• **AIM OF THE EXERCISE**:
Beneath this task are records; tally the lines in them that contain "InfoRow" and report only the number.

Records from a collection:
Definition isNumericField (field : Field) : bool :=
  match typeId field with
  | None => false
  | Some t => includes numericTypes t
  end.

(** The chart's part of the page and of the script's variables:
    the values of the options of the column select ([None] when the page
    has no such element), and [chartState.column]. *)
Record ChartState : Type := {
  chartColumnSelect : option (list jsstring);
  column : jsstring
}.

Definition populateChartColumns (table : option (list Field)) (c : ChartState)
  : ChartState :=
  match chartColumnSelect c with
  | None => c
  | Some _ =>
      let fields :=
        match table with
        | Some all => List.filter isNumericField all
        | None => []
        end in
      let options := [] :: List.map name fields in
      let column' :=
        if negb (existsb (fun field => bool_decide (name field = column c)) fields)
        then
          let preferred :=
            match List.find isIntegerField fields with
            | Some field => Some field
            | None => List.hd_error fields
            end in
          match preferred with
          | Some field => name field
          | None => []
          end
        else column c in
      {| chartColumnSelect := Some options; column := column' |}
  end.

(** [columns.indexOf(text)] *)
Fixpoint indexOf (columns' : list jsstring) (text : jsstring) : Z :=
  match columns' with
  | [] => -1
  | first :: rest =>
      if bool_decide (first = text) then 0
      else let i := indexOf rest text in if (i =? -1)%Z then -1 else (i + 1)%Z
  end.

(** How far [renderChart] gets before it reads the rows: it returns at
    once without a canvas, shows one of its messages in place of the
    chart, or goes on to the points of the column with the index found. *)
Inductive ChartView : Type :=
| NoCanvas
| EmptyState (message : jsstring)
| PointsOf (columnIndex : Z).

Definition renderChart (chartCanvas : bool) (currentTableData' : option TableData)
    (c : ChartState) : ChartView :=
  if negb chartCanvas then NoCanvas
  else
    match currentTableData' with
    | None => EmptyState (js "Run a query to visualize data.")
    | Some data =>
        if negb (truthy (column c))
        then EmptyState (js "Pick a numeric column to start charting.")
        else
          let columnIndex := indexOf (columns data) (column c) in
          if (columnIndex =? -1)%Z
          then EmptyState (js "Selected column is not in the current result.")
          else PointsOf columnIndex
    end.

End Chart.

(* ===================================================================== *)
(** ** The statements of the file loaders *)
(* ===================================================================== *)

Module LoaderSql.
Import Values.

(** The statement that describes a CSV file, and the one that creates
    its view, from [csvLoader.load]. *)
Definition csv_describeQuery (fileName : jsstring) : jsstring :=
  js "DESCRIBE SELECT * FROM read_csv('" ++ SqlText.escapeSingleQuotes fileName
     ++ js "', header=true);".

Definition csv_createViewQuery (relationIdentifier fileName : jsstring) : jsstring :=
  [10] ++ js "      CREATE OR REPLACE TEMP VIEW " ++ relationIdentifier ++ js " AS "
       ++ [10] ++ js "      SELECT * FROM read_csv('" ++ SqlText.escapeSingleQuotes fileName
       ++ js "', header=true);" ++ [10] ++ js "    ".

(** The same two statements from [parquetLoader.load]. *)
Definition parquet_describeQuery (fileName : jsstring) : jsstring :=
  js "DESCRIBE SELECT * FROM read_parquet('" ++ SqlText.escapeSingleQuotes fileName
     ++ js "');".

Definition parquet_createViewQuery (relationIdentifier fileName : jsstring) : jsstring :=
  [10] ++ js "      CREATE OR REPLACE TEMP VIEW " ++ relationIdentifier ++ js " AS "
       ++ [10] ++ js "      SELECT * FROM read_parquet('" ++ SqlText.escapeSingleQuotes fileName
       ++ js "');" ++ [10] ++ js "    ".

(** The rows of a [DESCRIBE] or [PRAGMA table_info] answer, read by
    property name as the loaders do. *)
Definition InfoRow : Type := list (jsstring * JsValue).

(** [typeof name === 'string' && name.length > 0] *)
Definition is_named (v : JsValue) : option jsstring :=
  match v with
  | VString text => if negb (length text =? 0)%nat then Some text else None
  | _ => None
  end.

(** [rows.map(row => row[key]).filter(...)]: the detected columns. *)
Definition detectedColumns (key : jsstring) (rows : list InfoRow) : list jsstring :=
  omap (fun row => is_named (property row key)) rows.

Record SchemaColumn : Type := {
  column_name : jsstring;
  column_type : jsstring
}.

(** The schema entry of a row of [DESCRIBE], in the CSV and Parquet
    loaders. *)
Definition describedColumn {platform : Platform} (row : InfoRow) : SchemaColumn :=
  {| column_name :=
       match property row (js "column_name") with
       | VString text => text
       | _ => js "column"
       end;
     column_type :=
       match property row (js "column_type") with
       | VString text => text
       | VNumber x => numberToString x
       | _ =>
           match property row (js "type") with
           | VString text => text
           | _ => js "unknown"
           end
       end |}.

(** The schema entry of a row of [PRAGMA table_info], in the Arrow
    loader. *)
Definition infoColumn (row : InfoRow) : SchemaColumn :=
  {| column_name :=
       match property row (js "name") with
       | VString text => text
       | _ => js "column"
       end;
     column_type :=
       match property row (js "type") with
       | VString text => text
       | _ => js "unknown"
       end |}.

(** The text of a SQL string literal, read from just after its opening
    quote: two quotes stand for one quote of the text, and a quote on its
    own closes the literal.  The result is the text and what follows the
    closing quote; there is none when the literal is not closed. *)
Fixpoint readStringLiteral (text : jsstring) : option (jsstring * jsstring) :=
  match text with
  | [] => None
  | c :: rest =>
      if c =? 39
      then
        match rest with
        | c' :: rest' =>
            if c' =? 39
            then
              match readStringLiteral rest' with
              | Some (body, after) => Some (39 :: body, after)
              | None => None
              end
            else Some ([], rest)
        | [] => Some ([], [])
        end
      else
        match readStringLiteral rest with
        | Some (body, after) => Some (c :: body, after)
        | None => None
        end
  end.

End LoaderSql.

(* ===================================================================== *)
(** ** Starting the engine *)
(* ===================================================================== *)

Module Boot.
Import Values Grid Session Actions.

(** The bundle that [duckdb.selectBundle] picks: the worker source when
    it is a string that is not empty, and the module URL when there is
    one. *)
Record Bundle : Type := {
  mainWorker : option jsstring;
  mainModule : option jsstring
}.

• **OUTPUT FOR THIS TASK**:
4